The Legacy of the Boxer Dog

Up to 20 percent of the population may be affected by dementia and cognitive decline.

And that number is growing.

In a new study, researchers at the University of Wisconsin-Madison found that up to 80 percent of dog owners had their dogs tested for Alzheimer’s disease, a disease that can result in memory loss and dementia.

This study, published in the journal PLoS ONE, also found that a significant number of owners of boxers and other fighting dogs had tested positive for Alzheimer and were not being cared for properly.

The researchers say their research shows the need for better care and education around the disease.

“I think we have a big responsibility in the public health, and we need to take care of the people that we’re working with, the people we’re dealing with, and the people who have been in their lives for a long time,” said Michael DeWitt, the study’s lead author.

The study involved about 700 dog owners and their dogs.

The dogs were tracked for a decade and analyzed to find the presence of the disease and how well they were cared for.

There was no evidence that owners were suffering from the disease themselves, but DeWett and his colleagues say that when it comes to the care of dogs and humans, there is a disconnect.

“It is not that there is not an awareness of this, it is just that we don’t have good communication about what is going on,” DeWetts said.

The research also found the dogs had higher levels of stress in their home, which is known to increase their risk for dementia and other mental health issues.

The scientists also looked at how often owners and veterinarians were involved in the care and maintenance of their pets, and how often they tested positive.

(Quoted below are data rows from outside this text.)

(** X11: when the text of every cell is white space only (or empty), the
    ["rows"] entry of the table is the empty list, while the string that
    [table_to_html] returns is the printed layout of its dictionary, in which
    every [<td>] is empty and every cell has its [<td>] at the cell's column
    in the [<tr>] of the cell's row; so, when there is a cell at all, the line
    of an empty [<td>] is in the string. *)
Theorem blank_table (cells : list Cell) :
  (∀ x, x ∈ cells → PyStr.all_space (text x) = true) →
  json_rows cells = [] ∧
  table_to_html cells = print_layout (html_layout (rows_of cells)) ∧
  (∀ r items c t,
     (r, items) ∈ html_layout (rows_of cells) → (c, t) ∈ items → t = "") ∧
  (∀ cell, cell ∈ cells →
     (∃ items,
        (row_number cell, items) ∈ html_layout (rows_of cells) ∧
        (column_number cell, "") ∈ items) ∧
     PyStr.occurs_in ("    <td></td>" +:+ PyStr.nl) (table_to_html cells)).
Proof.
  intros Hblank.
  assert (Hat : ∀ r c t, rows_at (rows_of cells) r c = Some t → t = "").
  { intros r c t. rewrite rows_at_rows_of.
    destruct (last_at (r, c) cells) as [x|] eqn:Hx; [|done].
    intros [= <-]. simpl. unfold html_text.
    apply strip_all_space. rewrite replace_nl_all_space. apply Hblank.
    apply last_Some_elem_of, list_elem_of_filter in Hx. tauto. }
  split; [|split; [apply render_layout|split]].
  - unfold json_rows. apply filter_any_nil. intros row Hrow.
    destruct (any row) eqn:Hany; [|done]. exfalso.
    apply list_elem_of_lookup in Hrow as [r Hr].
    destruct (rows_json_of_spec cells) as [Hlen Hspec].
    destruct (Hspec r) as (row' & Hrow' & Hw & Hcols).
    { rewrite <- Hlen. by eapply lookup_lt_Some. }
    rewrite Hr in Hrow'. injection Hrow' as <-.
    apply any_true in Hany as (s & [c Hc]%list_elem_of_lookup & Hne).
    rewrite Hcols in Hc by (rewrite <- Hw; by eapply lookup_lt_Some).
    injection Hc as Hs. apply Hne. rewrite <- Hs.
    destruct (last_at (r, c) cells) as [x|] eqn:Hlast; [|done]. simpl.
    apply last_Some_elem_of, list_elem_of_filter in Hlast as [_ Hin].
    rewrite json_text_strip. by apply strip_all_space, Hblank.
  - intros r items c t Hr Hc. unfold html_layout in Hr.
    apply list_elem_of_fmap in Hr as (r' & [= <- ->] & Hr').
    unfold row_items in Hc.
    apply list_elem_of_fmap in Hc as (c' & [= <- ->] & Hc').
    apply sorted_keys_elem_of, elem_of_dom in Hr' as [row Hrow].
    rewrite Hrow in *. simpl in *.
    apply sorted_keys_elem_of, elem_of_dom in Hc' as [t Ht].
    rewrite Ht. simpl. apply (Hat r c). unfold rows_at. by rewrite Hrow.
  - intros cell Hin.
    assert (rows_at (rows_of cells) (row_number cell) (column_number cell)
            = Some "") as Hcell.
    { assert (is_Some (last_at (row_number cell, column_number cell) cells))
        as [x Hx].
      { apply last_at_is_Some. by exists cell. }
      pose proof (rows_at_rows_of cells (row_number cell) (column_number cell))
        as Hr.
      rewrite Hx in Hr. simpl in Hr. rewrite Hr. f_equal.
      apply (Hat (row_number cell) (column_number cell)). by rewrite Hr. }
    destruct (html_layout_elem _ _ _ _ Hcell) as (items & Hr & Hc).
    split; [by exists items|].
    unfold table_to_html. rewrite render_layout.
    by apply (print_layout_occurs _ (row_number cell) items
                (column_number cell) "").
Qed.
(** * Further properties *)

(** ** Formatting *)

(** A check made on every number below a bound holds below that bound. *)
Lemma below_forall (P : N -> bool) (k : nat) :
  forallb P (map N.of_nat (seq 0 k)) = true ->
  forall n, n < N.of_nat k -> P n = true.
Proof.
  intros H n Hn. rewrite forallb_forall in H. apply H.
  apply in_map_iff. exists (N.to_nat n). split; [lia|]. apply in_seq. lia.
Qed.

Lemma octal_ok_all : forall k, k < 4096 -> octal_ok k = true.
Proof.
  intros k Hk. apply (below_forall octal_ok (64 * 64)); [|exact Hk].
  vm_compute. reflexivity.
Qed.

(** X1. [modeStr] prints a leading 0 and then one to four octal digits
    whose value is the permission bits of the mode, whatever the file-type
    bits above them; a value that is not a number prints as n/a. *)
Theorem modeStr_permission_bits (m : N) :
  modeStr None = lit "n/a" /\
  exists ds,
    modeStr (Some m) = 48 :: ds /\
    (1 <= length ds <= 4)%nat /\
    Forall (fun d => 48 <= d <= 55) ds /\
    octal_value ds = N.land m o7777 /\
    modeStr (Some (N.land m o7777)) = modeStr (Some m).
Proof.
  split; [reflexivity|].
  assert (Hk : N.land m o7777 < 4096).
  { change o7777 with (N.ones 12). rewrite N.land_ones. apply N.mod_lt. discriminate. }
  pose proof (octal_ok_all _ Hk) as H. unfold octal_ok in H. cbv zeta in H.
  rewrite !andb_true_iff in H. destruct H as (((H1 & H2) & H3) & H4).
  exists (to_octal (N.land m o7777)). split_and!.
  - reflexivity.
  - apply Nat.leb_le. exact H1.
  - apply Nat.leb_le. exact H2.
  - apply List.Forall_forall. intros d Hd. rewrite forallb_forall in H3.
    specialize (H3 d Hd). rewrite andb_true_iff in H3. destruct H3 as [Ha Hb].
    apply N.leb_le in Ha. apply N.leb_le in Hb. lia.
  - apply N.eqb_eq. exact H4.
  - unfold modeStr. do 2 f_equal.
    change o7777 with (N.ones 12). rewrite !N.land_ones. apply N.Div0.mod_mod.
Qed.

Lemma pad_two_all : forall n, n < 100 ->
  bool_decide (pad n = two_digits n) = true.
Proof.
  apply (below_forall (fun n => bool_decide (pad n = two_digits n)) (10 * 10)).
  vm_compute. reflexivity.
Qed.

Lemma dec_four_all : forall n, n < 10000 ->
  ((n <? 1000) || bool_decide (dec n = four_digits n)) = true.
Proof.
  apply (below_forall (fun n => (n <? 1000) || bool_decide (dec n = four_digits n)) (100 * 100)).
  vm_compute. reflexivity.
Qed.

Lemma pad_two n : n < 100 -> pad n = two_digits n.
Proof.
  intros H. pose proof (pad_two_all n H) as E.
  apply bool_decide_eq_true_1 in E. exact E.
Qed.

Lemma dec_four n : 1000 <= n < 10000 -> dec n = four_digits n.
Proof.
  intros [H1 H2]. pose proof (dec_four_all n H2) as E.
  apply orb_true_iff in E. destruct E as [E|E].
  - apply N.ltb_lt in E. lia.
  - apply bool_decide_eq_true_1 in E. exact E.
Qed.

(** X2. For a date with a four-digit year, [ts] is the nineteen
    characters YYYY-MM-DD hh:mm:ss, every field on two digits and the
    month, which [getMonth] counts from 0, shown from 1. *)
Theorem ts_format (w : World) :
  let d := now w in
  1000 <= getFullYear d < 10000 -> getMonth d < 12 -> getDate d < 100 ->
  getHours d < 100 -> getMinutes d < 100 -> getSeconds d < 100 ->
  ts w = four_digits (getFullYear d) ++ lit "-" ++ two_digits (getMonth d + 1)
         ++ lit "-" ++ two_digits (getDate d) ++ lit " " ++ two_digits (getHours d)
         ++ lit ":" ++ two_digits (getMinutes d) ++ lit ":" ++ two_digits (getSeconds d)
  /\ length (ts w) = 19%nat.
Proof.
  intros d Hy Hm Hd Hh Hmi Hs. subst d.
  assert (E : ts w = four_digits (getFullYear (now w)) ++ lit "-"
            ++ two_digits (getMonth (now w) + 1)
            ++ lit "-" ++ two_digits (getDate (now w)) ++ lit " "
            ++ two_digits (getHours (now w))
            ++ lit ":" ++ two_digits (getMinutes (now w)) ++ lit ":"
            ++ two_digits (getSeconds (now w))).
  { unfold ts. cbv zeta.
    rewrite (dec_four _ Hy), !pad_two by lia. reflexivity. }
  split; [exact E|]. rewrite E. reflexivity.
Qed.
(** A request with the cookie of the stored session. *)
Lemma requireAuth_decides_witness :
  (exists w', requireAuth (js "t1")
                {| h_cookie := Some (js "sid=" ++ sid0);
                   h_authorization := None; h_admin_password := None |}
                logged_in = Next w'
              /\ authenticates
                   {| h_cookie := Some (js "sid=" ++ sid0);
                      h_authorization := None; h_admin_password := None |}
                   logged_in)
  \/ (exists w', requireAuth (js "t1")
                   {| h_cookie := Some (js "sid=" ++ sid0);
                      h_authorization := None; h_admin_password := None |}
                   logged_in = Unauthenticated w'
                 /\ ~ authenticates
                      {| h_cookie := Some (js "sid=" ++ sid0);
                         h_authorization := None; h_admin_password := None |}
                      logged_in).
Proof.
  eapply (requireAuth_decides (js "t1") _ logged_in).
  - reflexivity.
  - reflexivity.
Defined.

End Runs.


(** * Further properties *)

Section Cookies.

Lemma items_without_percent (s : jsstring) :
  37 ∉ s -> Uri.items s = Some (Uri.Lit <$> s).
Proof.
  induction s as [|c r IH]; intros Hs; [reflexivity|].
  apply not_elem_of_cons in Hs as [Hc Hr]. cbn [Uri.items].
  destruct (N.eqb_spec c 37) as [->|_]; [done|].
  rewrite (IH Hr). reflexivity.
Qed.

Lemma utf8_literals (s : jsstring) : Uri.utf8 (Uri.Lit <$> s) = Some s.
Proof.
  induction s as [|c r IH]; [reflexivity|].
  rewrite fmap_cons. cbn [Uri.utf8]. rewrite IH. reflexivity.
Qed.
(** X6.  Memoization is invisible: an object fresh from [__init__] is
    sound, [tokenize] leaves a sound object sound, and on a sound object it
    returns for every text what a fresh tokenizer with the same tables
    returns. *)
Theorem tokenize_cache_transparent `{PySet} `{UnicodeTables}
    (self : CLIPTokenizer) (text : string) (prepend_bos append_eos : bool) :
  sound self ->
  sound (init (bpe_ranks self) (vocab self)) /\
  sound (snd (tokenize text prepend_bos append_eos self)) /\
  fst (tokenize text prepend_bos append_eos self)
  = fst (tokenize text prepend_bos append_eos
                  (init (bpe_ranks self) (vocab self))).
Proof.
  intros Hs. split; [apply sound_init|].
  destruct (transparent_tokenize text prepend_bos append_eos self Hs)
    as (Hs' & _ & _ & _).
  split; [done|].
  destruct (transparent_tokenize text prepend_bos append_eos
              (init (bpe_ranks self) (vocab self)) (sound_init _ _))
    as (_ & _ & _ & Hsame).
  by apply Hsame.
Qed.

Lemma tokenize_cache_transparent_witness :
  let used := snd (tokenize "abab ab" true true
                            (init example_ranks example_vocab)) in
  sound (snd (tokenize "ab a" true true used)) /\
  fst (tokenize "ab a" true true used)
  = fst (tokenize "ab a" true true (init example_ranks example_vocab)).
Proof.
  intros used.
  assert (Hused : sound used).
  { apply (tokenize_cache_transparent (init example_ranks example_vocab)).
    apply sound_init. }
  destruct (tokenize_cache_transparent used "ab a" true true Hused)
    as (_ & Hs & Hsame).
  split; [exact Hs|]. rewrite Hsame.
  destruct (grows_tokenize "abab ab" true true
              (init example_ranks example_vocab)) as (Hr & Hv & _).
  fold used in Hr, Hv. by rewrite Hr, Hv.
Defined.

(** X7.  The two markers are added around what the text alone yields: if
    [tokenize] without markers returns [ids], and the vocabulary holds the
    markers, then with [prepend_bos] it returns [bos_token] followed by
    [ids], with [append_eos] it returns [ids] followed by [eos_token], with
    both it returns both around [ids]; and each call leaves the object as
    the call without markers does. *)
Theorem tokenize_markers `{PySet} `{UnicodeTables}
    (self after : CLIPTokenizer) (text : string) (ids : list Z) (b e : Z) :
  tokenize text false false self = (Ok ids, after) ->
  vocab self !! bos = Some b ->
  vocab self !! eos = Some e ->
  tokenize text true false self = (Ok (b :: ids), after) /\
  tokenize text false true self = (Ok (ids ++ [e]), after) /\
  tokenize text true true self = (Ok (b :: ids ++ [e]), after).
Proof.
  intros Hplain Hb He.
  destruct (bpe_tokens_returns (coarse_tokens text) self)
    as (subs & s1 & Hsplit).
  { apply Forall_forall. intros t. apply coarse_tokens_nonempty. }
  rewrite (tokenize_phases _ _ _ _ _ _ Hsplit) in Hplain.
  rewrite !(tokenize_phases _ _ _ _ _ _ Hsplit), Hb, He.
  destruct (lookup_ids (vocab self) subs) as [ids'| |];
    cbn [obind] in *; try discriminate.
  by injection Hplain as -> ->.
Qed.
Lemma DecodeClusterSecret_accepted_witness :
  DecodeClusterSecret Model.secret_text
  = inr (Some (fst (hex.DecodeString Model.secret_text)))
  /\ all_hex Model.secret_text = true
  /\ String.length Model.secret_text = 64.
Proof.
  assert (H : DecodeClusterSecret Model.secret_text
              = inr (Some (fst (hex.DecodeString Model.secret_text))))
    by reflexivity.
  split; [exact H|].
  destruct (DecodeClusterSecret_accepted _ H) as (Ha & [[Hh _]|[Hl _]]).
  - discriminate Hh.
  - split; [exact Ha|exact Hl].
Defined.

Lemma DecodeClusterSecret_hex_text_witness :
  exists l,
    hex.DecodeString "00FF" = (l, None) /\ List.length l = 2
    /\ DecodeClusterSecret "00FF"
       = inl (errors_New "input secret is 2 bytes, cluster secret should be 32").
Proof.
  apply (@DecodeClusterSecret_hex_text "00FF" 2); reflexivity.
Defined.

Lemma DecodeClusterSecret_malformed_witness :
  DecodeClusterSecret "abc" = inl hex_ErrLength.
Proof.
  apply (proj2 (DecodeClusterSecret_malformed "abc")); reflexivity.
Defined.

Lemma DecodeClusterSecret_stable_witness :
  DecodeClusterSecret
    (EncodeProtectorKey (Some (fst (hex.DecodeString Model.secret_text))))
  = inr (Some (fst (hex.DecodeString Model.secret_text))).
Proof.
  apply (@DecodeClusterSecret_stable Model.secret_text). reflexivity.
Defined.

Lemma EncodeProtectorKey_injective_witness :
  elements (Some []) = elements None.
Proof.
  apply EncodeProtectorKey_injective. reflexivity.
Defined.

(** ** Generation, failing *)

Section GenerationFailure.

Context {C : Collaborators}.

They found that dogs were getting tested for various types of conditions in their owners’ homes, and they were tested for the disease twice a year.

The results of the study showed that the prevalence of Alzheimer’s among owners of fighting dogs was higher than that of the general population.

The owners who had their dog tested had more than twice the rate of dementia, and more than three times the rate for the general public.

DeWert said that the findings are important because “the more people who are tested, the higher the risk is.”

“The data is really telling us that if we can’t get the dogs properly treated and cared for, we’re going to have a lot of people that have Alzheimer’s and they will suffer,” De Witt said.

While DeWick said it is difficult to say whether the dogs are getting the proper care, he said it should not be overlooked that dogs are not the only people who may be at risk for Alzheimer.

“We’re also seeing this across the board in society,” De Wit said.

“In fact, we have more than one-third of Americans who are overweight or obese and that’s because of overeating.

It’s about understanding what the risks are.” “

So it’s not only about how much of a risk they are, but we have to treat them with the proper treatment and the proper management.

It’s about understanding what the risks are.”

DeWitte said that as more research comes out on the disease, it will become more clear whether or not the dogs were tested incorrectly.

“If we do get to a point where we can definitively say that there are things that can be done to prevent this, that there may be an improvement, then we need more research,” he said.